Hidden competing commitments, suggest Kegan and Lahey, keep people from honoring their stated aspirations.

This internal change-prevention system exists alongside a second strand in the immunity to change rope, called a feeling system. The function of this feeling system is to help manage anxiety one feels about their insecurity that lies behind hidden assumptions, or as Kegan and Lahey call it, one’s own “brand of terror.”

The third strand in the immunity to change rope is called the knowing system; or if you prefer the $1000 term, one’s personal epistemology, which is how one keeps organizing their reality to maintain stability. This stability plays directly into one’s difficulty in making a particular change in life.

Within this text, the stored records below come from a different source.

(* ===== verification/FsFile.v ===== *)
(** * File contents: a reference model of [bmap] and of the loop of [writei]

    The functions [r_slot], [r_bmap] and [r_write] compute on the blocks alone what kernel/fs.c
    computes through the buffer cache and the log: the new blocks, the new inode, and the blocks
    written. FsFileOps.v shows that the code refines them; here they are shown to keep the
    file well formed and to change its contents as a write should. *)

From S2P Require Import Prelude Types Bio BioSpec Log LogSpec TxSpec Fs FsBlocks.

(** ** The blocks of a file *)

(** The 141 block slots of an inode: 12 direct blocks, the indirect block, its 128 entries. *)
Definition nslots : nat := 141.
Definition ind_block (i : inode) : Z := default 0 (i_addrs i !! 12%nat).
Definition slot (V : Z -> list Z) (i : inode) (n : nat) : Z :=
  if (n <? 13)%nat then default 0 (i_addrs i !! n)
  else if ind_block i =? 0 then 0 else get32 (V (ind_block i)) (4 * (n - 13)).

(** The slot of the [bn]th block of the file's contents. *)
Definition bslot (bn : Z) : nat := if bn <? NDIRECT then Z.to_nat bn else Z.to_nat (bn + 1).
Definition baddr (V : Z -> list Z) (i : inode) (bn : Z) : Z := slot V i (bslot bn).

(** A block that a file may own. *)
Definition own_block (s : kstate) (V : Z -> list Z) (b : Z) : Prop :=
  data_block s V b /\ used V b = true.

Record file_ok (s : kstate) (V : Z -> list Z) (i : inode) : Prop := {
  fo_dev : i_dev i = ROOTDEV;
  fo_len : length (i_addrs i) = 13%nat;
  fo_own : forall n, (n < nslots)%nat -> slot V i n <> 0 -> own_block s V (slot V i n);
  fo_inj : forall n m, (n < nslots)%nat -> (m < nslots)%nat ->
    slot V i n = slot V i m -> slot V i n <> 0 -> n = m
}.

(** ** The reference model *)

(** The first free block before the log. *)
Definition find_free (V : Z -> list Z) : option Z :=
  Z.of_nat <$> findi (fun b => negb (used V b)) (seqZ 0 (sb_size (sb_of V) - sb_nlog (sb_of V))).

Definition set_slot (n : nat) (b : Z) (i : inode) : inode :=
  iset_addrs (<[n := b]> (i_addrs i)) i.

(** Result of a step: the blocks, the inode, the block number, the blocks written. *)
Abbreviation step := ((Z -> list Z) * inode * Z * list Z)%type.

Definition r_slot (V : Z -> list Z) (i : inode) (n : nat) : option step :=
  if slot V i n =? 0 then
    b ← find_free V;
    Some (allocated V b, set_slot n b i, b, [bitmap_block V b; b])
  else Some (V, i, slot V i n, []).

Definition r_bmap (V : Z -> list Z) (i : inode) (bn : Z) : option step :=
  if bn <? NDIRECT then r_slot V i (Z.to_nat bn)
  else if bn - NDIRECT <? NINDIRECT then
    '(V1, i1, a, fp) ← r_slot V i (Z.to_nat NDIRECT);
    let o := (4 * Z.to_nat (bn - NDIRECT))%nat in
    let e := get32 (V1 a) o in
    if e =? 0 then
      b ← find_free V1;
      Some (upd (allocated V1 b) a (put32 (V1 a) o b), i1, b, fp ++ [bitmap_block V1 b; b; a])
    else Some (V1, i1, e, fp)
  else None.

(** The loop of [writei]: [src] is what is left to write, at [off]. *)
Fixpoint r_write (fuel : nat) (V : Z -> list Z) (i : inode) (src : list Z) (off : Z)
    : option (((Z -> list Z) * inode * Z) * list Z) :=
  match fuel with
  | O => None
  | S fuel =>
      if (length src =? 0)%nat then Some ((V, i, off), []) else
      '(V1, i1, a, fp) ← r_bmap V i (off / BSIZE);
      let m := Nat.min (length src) (Z.to_nat (BSIZE - off mod BSIZE)) in
      let V2 := upd V1 a (splice (V1 a) (Z.to_nat (off mod BSIZE)) (take m src)) in
      '(r, fp') ← r_write fuel V2 i1 (drop m src) (off + Z.of_nat m);
      Some (r, fp ++ a :: fp')
  end.

(** ** Free blocks *)

Lemma find_free_first s V b : free_map_ok s V -> find_free V = Some b -> first_free V b /\ home s b.
Proof.
  intros Hfm. pose proof (fm_start _ _ Hfm) as Hst. pose proof (fm_size _ _ Hfm) as Hsz.
  unfold find_free. intros (k & Hk & ->)%fmap_Some.
  apply findi_Some in Hk as [(x & Hx & Hu%negb_true_iff) Hmin].
  apply lookup_seqZ in Hx as [-> Hk]. rewrite Z.add_0_l in Hu. split; [|unfold home; lia]. split; [lia|]. split; [done|].
  intros b' Hb'. specialize (Hmin (Z.to_nat b') b').
  apply negb_false_iff, Hmin; [lia|]. apply lookup_seqZ. lia.
Qed.


(** ** Changing blocks that are not metadata *)

Lemma used_data s V b d x :
  fs_ok s V -> data_block s V b -> 0 <= x < sb_size (sb_of V) ->
  used (upd V b d) x = used V x.
Proof.
  intros Hfs Hb Hx. destruct (data_block_ne _ _ _ Hfs Hb) as (_ & H1 & Hne).
  by apply used_upd_data; [|apply Hne].
Qed.

Lemma sb_data s V b d : fs_ok s V -> data_block s V b -> sb_of (upd V b d) = sb_of V.
Proof. intros Hfs Hb. apply sb_upd. by eapply data_block_ne. Qed.

Lemma free_map_data s V b d :
  free_map_ok s V -> data_block s V b -> length d = 512%nat -> free_map_ok s (upd V b d).
Proof.
  intros Hfm Hb Hd. pose proof (fm_fs _ _ Hfm) as Hfs.
  eapply free_map_keep; [exact Hfm|done|by eapply sb_data|apply upd_len; [apply Hfm|done]|].
  intros x Hx Hu. left. by rewrite (used_data s).
Qed.

(** Ownership depends on the superblock and the free map only. *)
Lemma own_block_mono s V V' b :
  sb_of V' = sb_of V -> (used V b = true -> used V' b = true) -> own_block s V b -> own_block s V' b.
Proof.
  intros Hsb Hu [Hd Hub]. split; [|auto]. unfold data_block, data_start, bitmap_block in *.
  by rewrite Hsb.
Qed.

Lemma data_range s V b :
  free_map_ok s V -> data_block s V b -> 0 <= b < sb_size (sb_of V).
Proof.
  intros [Hfs _ Hsz _ _] [H1 H2]. destruct Hfs as [Hs Hn Hb]. unfold data_start in H1.
  assert (0 <= bitmap_block V (sb_size (sb_of V) - 1)).
  { unfold bitmap_block, BBLOCK, IPB.
    assert (0 <= (sb_size (sb_of V) - 1) / BPB) by (apply Z.div_pos; [lia|done]).
    assert (0 <= sb_ninodes (sb_of V) / 8) by (apply Z.div_pos; lia). lia. }
  lia.
Qed.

These three interwoven strands (systems) in the immunity to change rope—change-prevention, feeling, and knowing—serve to provide stability to function in life. However, this same stability that helps someone make sense of, and keep in check, their sense of being in the world, is directly related to one’s difficulty—that is, immunity—to making changes they say they want to make.

The table below shows Kegan and Lahey’s four-column tool they call an immunity x-ray that helps someone view their own immunity to change.

In brief, the immunity x-ray works like this:

  • In Column 1: write one or more commitments you hold—improvement goals—for a change you want to see
  • In Column 2: list things you are doing or not doing instead of the stated commitment or goal; that is, list behaviors that work against the stated goals
  • In Column 3: name the likely hidden, competing commitments that keep you from accomplishing the commitments/goals you named in column 1
  • In Column 4: list the Big Assumptions that hold you, that is, assumptions that you make that subtly and quietly undermine your progress by having you behave in the unhelpful ways you listed in Column 2

At the end of this blog post, you’ll find a blank template of the Kegan and Lahey model for you to take your own immunity x-ray.

It will take time, courage, vulnerability, and candor to honestly list the content for the four columns. You may want to enlist a thought partner who knows you well.

The immunity x-ray works for organizations too. Filling out the x-ray for your organization with key leaders could be an eye-opening and life-changing exercise.

From Subject to Object

At the root of the Kegan and Lahey immunity to change model is proper perspective. All of us—individual leaders and organizations—function in life by using mental models and assumptions. Life would be unmanageable without doing this.

James Clear defines a mental model simply as: "an explanation of how something works…[and] an overarching term for any sort of concept, framework, or worldview that you carry around in your mind.”

Supply and demand is a mental model that helps us understand an economic theory. You have a mental model of critters included in the notion of “dog,” and sometimes that model gets tested or expanded when you see a coyote or wolf.

But while assumptions we make, and mental models we hold, are efficient ways of making sense in the world, they are imperfect and often flawed. When we are challenged in life, it’s often a mental model that is being tested. And that’s exactly the point of the immunity x-ray: to challenge big assumptions, mental models we hold about ourselves or our organization, that often function in the background and may go years—or a lifetime—without being tested.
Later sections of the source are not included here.